Many other benefits, editions, and sales to benefit Hurricane victims are in the works (Artinfo has a partial list here). Independent Curators International (ICI) is giving a portion of proceeds from the auction at its November 19 fundraiser to the ADAA’s Relief Fund. Creative Time, which held a sand-castle building competition in the Rockaways last summer, is working with Paddle 8 and NYFA on a benefit for hard-hit arts groups.
What kind of climate change will the storm cause in the art world? “I don’t think we’ll even trust putting a piece of cardboard in our basement any more,” says Winkleman, echoing many of his colleagues. But for the majority of dealers, the migration of storage is but another intimidating expense in a nerve-racking and heart-rending saga. What’s clear is that the next time around, dealers won’t be preparing for a two- or three-foot surge, but a six or seven-foot one. “Now there’s a different worst-case scenario,” says AXA’s Fischer.
Along with rebuilding the art world comes the question of how the art world can be part of the process to create a city of the future that can face climate change.

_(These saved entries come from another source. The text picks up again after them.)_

Lemma solo_run {A} (E : state → state → Prop) (m : prog state A) s pre post :
  rtc (step E) (s, pre ++ m :: post) ((run m s).1, pre ++ Halt (run m s).2 :: post).
Proof.
  revert s. induction m as [a|f IH] using
    (fix rec m := match m as m return (∀ P : prog state A → Prop, (∀ a, P (Halt a)) →
       (∀ f, (∀ s, P (f s).2) → P (Crit f)) → P m) with
     | Halt a => λ P Ha _, Ha a
     | Crit f => λ P Ha Hf, Hf f (λ s, rec (f s).2 P Ha Hf) end); intros s; [done|].
  eapply rtc_l; [apply step_at|]. specialize (IH s (f s).1). cbn [run]. by destruct (f s).
Qed.

(** Copies of one program run one after the other, each in a state with [Q]. *)
Lemma solo_runs {A} (E : state → state → Prop) (m : prog state A) (P : A → Prop) (Q : state → Prop) n s pre post :
  Q s → (∀ s, Q s → Q (run m s).1 ∧ P (run m s).2) → ∃ s' answers,
    rtc (step E) (s, pre ++ replicate n m ++ post) (s', pre ++ (Halt <$> answers) ++ post) ∧
    length answers = n ∧ Forall P answers ∧ Q s'.
Proof.
  intros HQ Hm. revert s pre HQ. induction n as [|n IH]; intros s pre HQ; [by exists s, []|].
  destruct (Hm s HQ) as [HQ' HP]. destruct (IH (run m s).1 (pre ++ [Halt (run m s).2]) HQ') as (s' & l & Hl & <- & HF & HQs).
  exists s', ((run m s).2 :: l). split_and!; [|done|by constructor|done].
  etrans; [apply (solo_run E m s pre (replicate (length l) m ++ post))|].
  by rewrite <- !app_assoc in Hl.
Qed.

Lemma steps_length {A} (E : state → state → Prop) (c c' : state * list (prog state A)) :
  rtc (step E) c c' → length c'.2 = length c.2.
Proof. induction 1 as [|c c1 c2 H _ ->]; [done|]. destruct H; cbn; [by rewrite length_insert|done]. Qed.

Lemma tick_lookupVM s s' node vmid : tick s s' → lookupVM s' node vmid = lookupVM s node vmid.
Proof. by intros [? ? ?]. Qed.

“A 100-year storm doesn’t mean it will happen in 100 years,” says Barry Bergdoll, MoMA’s Chief Curator of Architecture and Design, whose 2010 exhibition “Rising Currents: Projects for New York’s Waterfront” is receiving renewed attention in the wake of the storm.
For “Rising Currents,” teams-in-residence at the museum presented projects that anticipate sea-level rise resulting from global climate change in the New York area; the public was invited to debate and discuss them. Now, Bergdoll would like to revisit those proposals. He wants to bring the architecture and design community together with developers, officials, and others to shape climate-change-ready New York, where strategies like wave breakers, oyster reefs, and wetlands can act as lines of defense.
“I don’t want to have yet another panel discussion,” he says. “I want something that takes it to yet another level of effectiveness. I’m trying to figure out what that is.”
Walter Meyer, a landscape architect and designer, is working with the Waterfront Alliance and several other local nonprofits on a fundraising project called Power Rockaways Resilience. The goals are to deliver power now in the form of solar generators and to enhance resilience for the future by developing projects for phytoremediation (using plants to leach out pollutants), creating dunes, and developing other strategies to protect the land from storm surges.
Another priority is recreating the boardwalk, the symbol and spine of the peninsula, which connects its diverse communities and provides a staging ground for the concessions that bring economic activity to the area. An elevated wood boardwalk, Meyer notes, is no longer tenable, because its elements can become projectiles during storms. Meyer and his colleagues are devising ideas for a provisional boardwalk on the beach surface, where temporary concessions can operate out of solar-powered shipping containers.
“We’re growing this by the hour,” he says.